(* ===== verification/Stage0.v ===== *)
(** The master boot record, [bootloader/stage0.S]: it moves itself out of the way, reads the
    second stage from the disk and jumps to it. *)

From S2P Require Import Prelude PhysMem Layout CString DiskRead Cpu X86 RealMode Teletype.
Import Asm.

Local Open Scope list_scope.
Local Open Scope Z_scope.

(** [include/bootloader/commonDefines.h] *)
Definition _initial_mbr_address : Z := 0x7C00.
Definition _final_mbr_address : Z := 0x0800.
Definition _stack_pointer : Z := 0x7ff.
Definition _dap_memory_location : Z := 0x1000.
Definition _heap_location : Z := 0x1010.
Definition _stage1_magic : Z := 0x3141.

(** The messages of the file. *)
Definition reset_error_text : list Z := bytes_of_string "Error: Reset controller failed".
Definition stage1_magic_notFound_text : list Z := bytes_of_string "Error: Stage1 magic not found".
Definition read_error_text : list Z := bytes_of_string "Error: Read".

(** Where the messages are; where the calls return to, in the order of the file. *)
Record stage0_labels : Type := {
  reset_error_msg : Z;
  stage1_magic_notFound_error_msg : Z;
  read_error_msg : Z;
  stage0_return : nat -> Z;
}.

Section Stage0.
Context {D : Type} {P : Platform D}.
Context (L : stage0_labels) (fuel : nat).

Abbreviation code := (prog (x86 D) unit).

Definition lba_read : code :=
  do* mov 8 (Imm 0x10) (Mem DS (Ind16 EDI)) in
  do* add 16 (Imm 1) (Lo EDI) in
  do* mov 8 (Imm 0) (Mem DS (Ind16 EDI)) in
  do* add 16 (Imm 1) (Lo EDI) in
  do* mov 16 (Lo ECX) (Mem DS (Ind16 EDI)) in
  do* add 16 (Imm 2) (Lo EDI) in
  do* mov_from_seg FS (Mem DS (Ind16 EDI)) in
  do* add 16 (Imm 2) (Lo EDI) in
  do* mov_from_seg ES (Mem DS (Ind16 EDI)) in
  do* add 16 (Imm 2) (Lo EDI) in
  do* mov 32 (Lo EBX) (Mem DS (Ind16 EDI)) in
  do* sub 16 (Imm 8) (Lo EDI) in
  do* mov 16 (Lo EDI) (Lo ESI) in
  do* mov 8 (Imm 0x42) (Hi EAX) in
  do* int 0x13 in
  do* lea (read_error_msg L) ESI in
  jc (error (stage0_return L 2) fuel) (ret tt).

(** Behind the first read: the signature, all sectors, the jump; the result is its target. *)
Definition read_stage1 : prog (x86 D) Z :=
  do* mov 16 (Imm _heap_location) (Lo EBX) in
  do* mov 16 (Mem DS (Ind16 EBX)) (Lo EAX) in
  do* mov 16 (Imm _stage1_magic) (Lo EBX) in
  do* lea (stage1_magic_notFound_error_msg L) ESI in
  do* cmp 16 (Lo EAX) (Lo EBX) in
  jne (error (stage0_return L 2) fuel)
    (do* mov 16 (Imm (_heap_location + 2)) (Lo EBX) in
     do* mov 16 (Mem DS (Ind16 EBX)) (Lo ECX) in
     do* mov 32 (Imm 1) (Lo EBX) in
     do* call 16 (stage0_return L 1) lba_read in
     do* xor 16 (Lo EAX) (Lo EAX) in
     do* mov_seg (Lo EAX) FS in
     do* mov 16 (Imm (_heap_location + 4)) (Lo EAX) in
     jmp_reg 16 EAX).

(** From the label [low_memory] on. *)
Definition low_memory : prog (x86 D) Z :=
  do* mov 16 (Imm _stack_pointer) (Lo EAX) in
  do* mov 16 (Lo EAX) (Lo ESP) in
  do* mov 16 (Lo EAX) (Lo EBP) in
  do* sti in
  do* mov 8 (Imm 0) (Hi EAX) in
  do* int 0x13 in
  do* lea (reset_error_msg L) ESI in
  jc (error (stage0_return L 2) fuel)
    (do* mov 16 (Imm _dap_memory_location) (Lo EDI) in
     do* mov 16 (Imm _heap_location) (Lo EAX) in
     do* mov_seg (Lo EAX) FS in
     do* mov 16 (Imm 1) (Lo ECX) in
     do* mov 32 (Imm 1) (Lo EBX) in
     do* call 16 (stage0_return L 0) lba_read in
     read_stage1).

Definition _start : prog (x86 D) Z :=
  do* cli in
  do* mov 16 (Imm 0) (Lo EAX) in
  do* data_segments EAX in
  do* mov 16 (Imm 0x0100) (Lo ECX) in
  do* mov 16 (Imm _initial_mbr_address) (Lo ESI) in
  do* mov 16 (Imm _final_mbr_address) (Lo EDI) in
  do* rep_movsw in
  do* ljmp 0 false in
  low_memory.
End Stage0.

(** ** Proofs: moving the record *)

Section Move.
Context {D : Type} {P : Platform D}.

Lemma copy_word m dst src :
  0 <= dst -> dst + 2 <= 4294967296 -> is_copy m dst src 2 (st16 m dst (ld16 m src)).
Proof.
  intros Hd Hd2 x Hx. pose proof (rd8_bounds m src). pose proof (rd8_bounds m (src + 1)).
  destruct (Z.leb_spec dst x); [destruct (Z.ltb_spec x (dst + 2))|]; cbn [andb]; [|apply rd8_store_out; cbn; lia..].
  cbn [store load]. destruct (Z.eq_dec x dst) as [->|Hne].
  - rewrite rd8_wr8_ne, rd8_wr8_eq, Z.sub_diag, !Z.add_0_r by (rewrite ?u32_small; lia). wrap_lia.
  - replace x with (dst + 1) by lia. rewrite rd8_wr8_eq by done. replace (src + (dst + 1 - dst)) with (src + 1) by lia. wrap_lia.
Qed.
______________________________
◆ **What you are asked to do**
Transcribe the lines above between the line holding "Local Open Scope Z_scope." and the line holding "(** The messages of the file. *)", inclusive, exactly as they stand and with nothing added.

◆ **Answer space**
Local Open Scope Z_scope.

(** [include/bootloader/commonDefines.h] *)
Definition _initial_mbr_address : Z := 0x7C00.
Definition _final_mbr_address : Z := 0x0800.
Definition _stack_pointer : Z := 0x7ff.
Definition _dap_memory_location : Z := 0x1000.
Definition _heap_location : Z := 0x1010.
Definition _stage1_magic : Z := 0x3141.

(** The messages of the file. *)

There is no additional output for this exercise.